• [Records supplied]
Lemma last_char_app (a : string) (c : ascii) :
  last_char (a +:+ String c EmptyString) = Some c.
Proof.
  induction a as [| x a IH]; [reflexivity |].
  rewrite app_cons. cbn [last_char].
  destruct (a +:+ String c EmptyString) eqn:E; [| exact IH].
  destruct a; discriminate.
Qed.

Lemma autogen_ioms_empty (c : tag_config) :
  (0 <? length (autogen_ioms c))%nat
  = if decide (autogen_diff_xmls c = []) then false else true.
Proof.
  destruct (sorted_difference_spec (autogen_diff_xmls c) []) as [_ Ha].
  fold (autogen_ioms c) in Ha.
  destruct (decide (autogen_diff_xmls c = [])) as [E | E].
  - apply Nat.ltb_ge.
    destruct (autogen_ioms c) as [| x l]; [cbn; lia |].
    exfalso. destruct (Ha x) as [H _].
    rewrite E in H. destruct H as [H _]; [left |]. inversion H.
  - apply Nat.ltb_lt.
    destruct (autogen_diff_xmls c) as [| x l]; [congruence |].
    destruct (autogen_ioms c) as [| y l']; [| cbn; lia].
    exfalso. destruct (Ha x) as [_ H].
    assert (Hx : x ∈ []) by (apply H; split; [left | apply not_elem_of_nil]).
    inversion Hx.
Qed.

(** X21.  The IOMs that the teardown reports as off (line 41) are the
    numbers of [initial_ioms] that are not the number of an active IOM, in
    ascending order and without repetition; the tag '--iomsoff_' is added
    exactly when there is one. *)
Theorem off_ioms_spec (c : tag_config) :
  StronglySorted Z.lt (off_ioms c)
  /\ (forall n, n ∈ off_ioms c
                <-> n ∈ initial_ioms c /\ n ∉ active_host_nums c)
  /\ ((0 <? length (off_ioms c))%nat = true
      <-> exists n, n ∈ initial_ioms c /\ n ∉ active_host_nums c).
Proof.
  destruct (sorted_difference_spec (initial_ioms c) (active_host_nums c))
    as [Hs Hin].
  fold (off_ioms c) in Hs, Hin.
  split; [exact Hs |]. split; [exact Hin |].
  rewrite Nat.ltb_lt. split.
  - intros Hlen. destruct (off_ioms c) as [| n l]; [cbn in Hlen; lia |].
    exists n. apply Hin. left.
  - intros (n & Hn). apply Hin in Hn.
    destruct (off_ioms c); [inversion Hn | cbn; lia].
Qed.

Lemma off_ioms_spec_witness :
  StronglySorted Z.lt (off_ioms tags_example)
  /\ 30 ∈ off_ioms tags_example
  /\ (0 <? length (off_ioms tags_example))%nat = true.
Proof.
  destruct (off_ioms_spec tags_example) as (H1 & H2 & H3).
  assert (H : 30 ∈ initial_ioms tags_example
              /\ 30 ∉ active_host_nums tags_example).
  { split.
    - right. right. left.
    - intros H. repeat (apply elem_of_cons in H as [H | H]; [lia |]).
      inversion H. }
  split; [exact H1 |]. split; [apply H2, H |]. apply H3. eauto.
Defined.

(** X22.  The teardown keeps the tags of the run and appends to them, first
    the tag of the expected count, then the tag of the actual count.  Every
    tag that it adds ends with the delimiter '#', except the tag
    'AUTOGENDIFF Detected', which comes last: the tags of the run end with
    '#' when no difference was detected, and with the bracket that closes
    the list of the tag otherwise. *)
Theorem teardown_tags_end (c : tag_config) :
  (exists rest,
     teardown_tags c
     = config_tags c +:+ EXPECTED_TEST_TAG (expected_test_count c)
         +:+ ACTUAL_TEST_TAG (actual_test_count c) +:+ rest)
  /\ (autogen_diff_xmls c = [] -> last_char (teardown_tags c) = Some "#"%char)
  /\ (autogen_diff_xmls c <> [] ->
      last_char (teardown_tags c) = Some "]"%char).
Proof.
  split.
  - unfold teardown_tags.
    destruct (0 <? length (off_ioms c))%nat;
      destruct (0 <? length (autogen_ioms c))%nat;
      eexists; rewrite ?app_assoc; try reflexivity.
    rewrite app_nil_r. reflexivity.
  - pose proof (autogen_ioms_empty c) as Hauto.
    unfold teardown_tags. rewrite Hauto.
    destruct (decide (autogen_diff_xmls c = [])); split; intros H;
      try contradiction.
    + destruct (0 <? length (off_ioms c))%nat.
      * unfold IOMS_OFF_TAG, TAG_DELIM. rewrite <- !app_assoc.
        apply last_char_app.
      * unfold ACTUAL_TEST_TAG, TAG_DELIM. rewrite <- !app_assoc.
        apply last_char_app.
    + unfold AUTOGEN_DIFF_TAG, str_list. rewrite <- !app_assoc.
      apply last_char_app.
Qed.

Lemma teardown_tags_end_witness :
  teardown_tags tags_example
  = "#--vms_linux_centos#--expected_12#--actual_11#--iomsoff_[30]#"
    +:+ "AUTOGENDIFF Detected: [15]"
  /\ last_char (teardown_tags tags_example) = Some "]"%char.
Proof.
  split; [vm_compute; reflexivity |].
  destruct (teardown_tags_end tags_example) as (_ & _ & H).
  apply H. discriminate.
Defined.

• [Your instructions]
Lines above with "StronglySorted" in them are the ones to copy.

• [Exercise result]
  StronglySorted Z.lt (off_ioms c)
  StronglySorted Z.lt (off_ioms tags_example)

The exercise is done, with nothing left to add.